Tuesday, May 22, 2012

To my favorite boy:

It's 4 in the morning you should be sleeping really soundly right now. I still remember how peaceful and charming you look when you're asleep. Most of the time when I look at you I can't help but to feel super lucky and blessed to have you.

I get immaturely jealous of anyone who gets to see you on a daily basis. I miss you very very easily but I also like that we can be a p a r t and we're both ok. Space is good too sometimes. I love the way we love some of the things and how we love entirely different things. My head is a complicated pile of thoughts, fears, cravings, dreams, the past, the future and you.

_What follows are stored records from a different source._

(* ===== verification/DeepCopyV1.v ===== *)
(** * [api/v1alpha1/zz_generated.deepcopy.go]: copying the objects of the first API version

    The types of the superseded version of the API and their copying methods,
    as in [DeepCopyV2]. *)
From S2P Require Import Prelude DeepCopy.
Local Open Scope Z_scope.

Section copies.
Context {MT : MetaTypes} {R : GoRange}.

(** ** The types *)
Record EipSpec := mk_EipSpec {
  EipSpec_Address : string;
  EipSpec_Protocol : string;
  EipSpec_Disable : bool;
  EipSpec_UsingKnownIPs : bool }.
Record EipStatus := mk_EipStatus {
  EipStatus_Occupied : bool;
  EipStatus_Usage : Z;
  EipStatus_PoolSize : Z }.
Record Eip := mk_Eip {
  Eip_TypeMeta : TypeMeta;
  Eip_ObjectMeta : ObjectMeta;
  Eip_Spec : EipSpec;
  Eip_Status : EipStatus }.
Record EipList := mk_EipList {
  EipList_TypeMeta : TypeMeta;
  EipList_ListMeta : ListMeta;
  EipList_Items : slice Eip }.
Record BgpConfStatus := mk_BgpConfStatus { }.
Record BgpConfSpec := mk_BgpConfSpec {
  BgpConfSpec_As : Z;
  BgpConfSpec_RouterId : string;
  BgpConfSpec_Port : Z }.
Record BgpConf := mk_BgpConf {
  BgpConf_TypeMeta : TypeMeta;
  BgpConf_ObjectMeta : ObjectMeta;
  BgpConf_Spec : BgpConfSpec;
  BgpConf_Status : BgpConfStatus }.
Record BgpConfList := mk_BgpConfList {
  BgpConfList_TypeMeta : TypeMeta;
  BgpConfList_ListMeta : ListMeta;
  BgpConfList_Items : slice BgpConf }.
Record BgpPeerStatus := mk_BgpPeerStatus { }.
Record NeighborConfig := mk_NeighborConfig {
  NeighborConfig_PeerAs : Z;
  NeighborConfig_NeighborAddress : string }.
Record AddPaths := mk_AddPaths {
  AddPaths_SendMax : Z }.
Record Transport := mk_Transport {
  Transport_PassiveMode : bool;
  Transport_RemotePort : Z }.
Record BgpPeerSpec := mk_BgpPeerSpec {
  BgpPeerSpec_Config : NeighborConfig;
  BgpPeerSpec_AddPaths : AddPaths;
  BgpPeerSpec_Transport : Transport;
  BgpPeerSpec_UsingPortForward : bool }.
Record BgpPeer := mk_BgpPeer {
  BgpPeer_TypeMeta : TypeMeta;
  BgpPeer_ObjectMeta : ObjectMeta;
  BgpPeer_Spec : BgpPeerSpec;
  BgpPeer_Status : BgpPeerStatus }.
Record BgpPeerList := mk_BgpPeerList {
  BgpPeerList_TypeMeta : TypeMeta;
  BgpPeerList_ListMeta : ListMeta;
  BgpPeerList_Items : slice BgpPeer }.

(** The cells of the memory: a value of each type, the arrays and the maps. *)
Inductive cell :=
| MetaCell (c : meta_cell)
| C_EipSpec (x : EipSpec)
| C_EipStatus (x : EipStatus)
| C_Eip (x : Eip)
| C_EipList (x : EipList)
| C_BgpConfStatus (x : BgpConfStatus)
| C_BgpConfSpec (x : BgpConfSpec)
| C_BgpConf (x : BgpConf)
| C_BgpConfList (x : BgpConfList)
| C_BgpPeerStatus (x : BgpPeerStatus)
| C_NeighborConfig (x : NeighborConfig)
| C_AddPaths (x : AddPaths)
| C_Transport (x : Transport)
| C_BgpPeerSpec (x : BgpPeerSpec)
| C_BgpPeer (x : BgpPeer)
| C_BgpPeerList (x : BgpPeerList)
| A_Eip (xs : list Eip)
| A_BgpConf (xs : list BgpConf)
| A_BgpPeer (xs : list BgpPeer).
Abbreviation H := (heap cell).
Context {MV : MetaV1 cell}.

#[export] Instance Stored_EipSpec : Stored cell EipSpec :=
  {| inj := C_EipSpec; prj c := match c with C_EipSpec x => Some x | _ => None end; prj_inj _ := eq_refl |}.
#[export] Instance Stored_EipStatus : Stored cell EipStatus :=
  {| inj := C_EipStatus; prj c := match c with C_EipStatus x => Some x | _ => None end; prj_inj _ := eq_refl |}.
#[export] Instance Stored_Eip : Stored cell Eip :=
  {| inj := C_Eip; prj c := match c with C_Eip x => Some x | _ => None end; prj_inj _ := eq_refl |}.
#[export] Instance Stored_EipList : Stored cell EipList :=
  {| inj := C_EipList; prj c := match c with C_EipList x => Some x | _ => None end; prj_inj _ := eq_refl |}.
#[export] Instance Stored_BgpConfStatus : Stored cell BgpConfStatus :=
  {| inj := C_BgpConfStatus; prj c := match c with C_BgpConfStatus x => Some x | _ => None end; prj_inj _ := eq_refl
      |}.
#[export] Instance Stored_BgpConfSpec : Stored cell BgpConfSpec :=
  {| inj := C_BgpConfSpec; prj c := match c with C_BgpConfSpec x => Some x | _ => None end; prj_inj _ := eq_refl |}.
#[export] Instance Stored_BgpConf : Stored cell BgpConf :=
  {| inj := C_BgpConf; prj c := match c with C_BgpConf x => Some x | _ => None end; prj_inj _ := eq_refl |}.
#[export] Instance Stored_BgpConfList : Stored cell BgpConfList :=
  {| inj := C_BgpConfList; prj c := match c with C_BgpConfList x => Some x | _ => None end; prj_inj _ := eq_refl |}.
#[export] Instance Stored_BgpPeerStatus : Stored cell BgpPeerStatus :=
  {| inj := C_BgpPeerStatus; prj c := match c with C_BgpPeerStatus x => Some x | _ => None end; prj_inj _ := eq_refl
      |}.
#[export] Instance Stored_NeighborConfig : Stored cell NeighborConfig :=
  {| inj := C_NeighborConfig; prj c := match c with C_NeighborConfig x => Some x | _ => None end; prj_inj _ := eq_refl
      |}.
#[export] Instance Stored_AddPaths : Stored cell AddPaths :=
  {| inj := C_AddPaths; prj c := match c with C_AddPaths x => Some x | _ => None end; prj_inj _ := eq_refl |}.
#[export] Instance Stored_Transport : Stored cell Transport :=
  {| inj := C_Transport; prj c := match c with C_Transport x => Some x | _ => None end; prj_inj _ := eq_refl |}.
#[export] Instance Stored_BgpPeerSpec : Stored cell BgpPeerSpec :=
  {| inj := C_BgpPeerSpec; prj c := match c with C_BgpPeerSpec x => Some x | _ => None end; prj_inj _ := eq_refl |}.
#[export] Instance Stored_BgpPeer : Stored cell BgpPeer :=
  {| inj := C_BgpPeer; prj c := match c with C_BgpPeer x => Some x | _ => None end; prj_inj _ := eq_refl |}.
#[export] Instance Stored_BgpPeerList : Stored cell BgpPeerList :=
  {| inj := C_BgpPeerList; prj c := match c with C_BgpPeerList x => Some x | _ => None end; prj_inj _ := eq_refl |}.
#[export] Instance Stored_A_Eip : Stored cell (list Eip) :=
  {| inj := A_Eip; prj c := match c with A_Eip x => Some x | _ => None end; prj_inj _ := eq_refl |}.
#[export] Instance Stored_A_BgpConf : Stored cell (list BgpConf) :=
  {| inj := A_BgpConf; prj c := match c with A_BgpConf x => Some x | _ => None end; prj_inj _ := eq_refl |}.
#[export] Instance Stored_A_BgpPeer : Stored cell (list BgpPeer) :=
  {| inj := A_BgpPeer; prj c := match c with A_BgpPeer x => Some x | _ => None end; prj_inj _ := eq_refl |}.

(** ** The references of each type *)
#[export] Instance Deep_EipSpec : Deep cell EipSpec := flat_deep.
#[export] Instance Deep_EipStatus : Deep cell EipStatus := flat_deep.
Definition Eip_fields (x : Eip) :=
  (Flat (Eip_TypeMeta x, Eip_Spec x, Eip_Status x), Eip_ObjectMeta x).
#[export] Instance Deep_Eip : Deep cell Eip := deep_via Eip_fields.
Definition EipList_fields (x : EipList) :=
  (Flat (EipList_TypeMeta x), (EipList_ListMeta x, EipList_Items x)).
#[export] Instance Deep_EipList : Deep cell EipList := deep_via EipList_fields.
#[export] Instance Deep_BgpConfStatus : Deep cell BgpConfStatus := flat_deep.
#[export] Instance Deep_BgpConfSpec : Deep cell BgpConfSpec := flat_deep.
Definition BgpConf_fields (x : BgpConf) :=
  (Flat (BgpConf_TypeMeta x, BgpConf_Spec x, BgpConf_Status x), BgpConf_ObjectMeta x).
#[export] Instance Deep_BgpConf : Deep cell BgpConf := deep_via BgpConf_fields.
Definition BgpConfList_fields (x : BgpConfList) :=
  (Flat (BgpConfList_TypeMeta x), (BgpConfList_ListMeta x, BgpConfList_Items x)).
#[export] Instance Deep_BgpConfList : Deep cell BgpConfList := deep_via BgpConfList_fields.
#[export] Instance Deep_BgpPeerStatus : Deep cell BgpPeerStatus := flat_deep.
#[export] Instance Deep_NeighborConfig : Deep cell NeighborConfig := flat_deep.
#[export] Instance Deep_AddPaths : Deep cell AddPaths := flat_deep.
#[export] Instance Deep_Transport : Deep cell Transport := flat_deep.
#[export] Instance Deep_BgpPeerSpec : Deep cell BgpPeerSpec := flat_deep.
Definition BgpPeer_fields (x : BgpPeer) :=
  (Flat (BgpPeer_TypeMeta x, BgpPeer_Spec x, BgpPeer_Status x), BgpPeer_ObjectMeta x).
#[export] Instance Deep_BgpPeer : Deep cell BgpPeer := deep_via BgpPeer_fields.
Definition BgpPeerList_fields (x : BgpPeerList) :=
  (Flat (BgpPeerList_TypeMeta x), (BgpPeerList_ListMeta x, BgpPeerList_Items x)).
#[export] Instance Deep_BgpPeerList : Deep cell BgpPeerList := deep_via BgpPeerList_fields.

I am human. I am flawed. I am broken. I am trying. I am learning. And I love you for your every strength and weakness. You make me feel warm and secure but most of all you bring me unlimited amount of happiness. To bring someone happiness in such a way is a very powerful thing I believe, because it can break a person completely. I trust and love you with my entire heart Cal. There's this special connection between us that nobody will ever understand. Thank you for always being a sweetheart, to tolerate all my nonsense, for being super patient with me when I'm at my lowest and for making me the happiest and luckiest girl in the universe <3

P/s: I hope you'll get well soon so I can bring you out to have some pizza!! =p

Sunday, May 20, 2012

All I really am is a selfish bitch that deserve a slap hard on my face for not cherishing what I already have.

I'm not trying hard enough. I complain too much. Nothing goes right as long as it's linking to me. Life can never be as simple as I want it to be. I'm the worst and the last person anyone would want to meet. I'm a very complicated person and it's times like this i get lost in my own thoughts debating what's right and what's wrong.

I haven been sleeping and I've been thinking a lot. This strange feeling is back again I need a way out. How i wish you were here right now hugging me telling me everything is going to be ok as I break down. With you is the only time i feel safe and right but I know you can't always be here for me even if you want to. Nobody can.

I'm trying my best constantly to improve myself to deserve you but I feel like a total failure. I can never do anything right, the only thing i'm good at is screwing up every single thing I have on hand/come in-touch with. The negative is always louder than the positive in my head, always.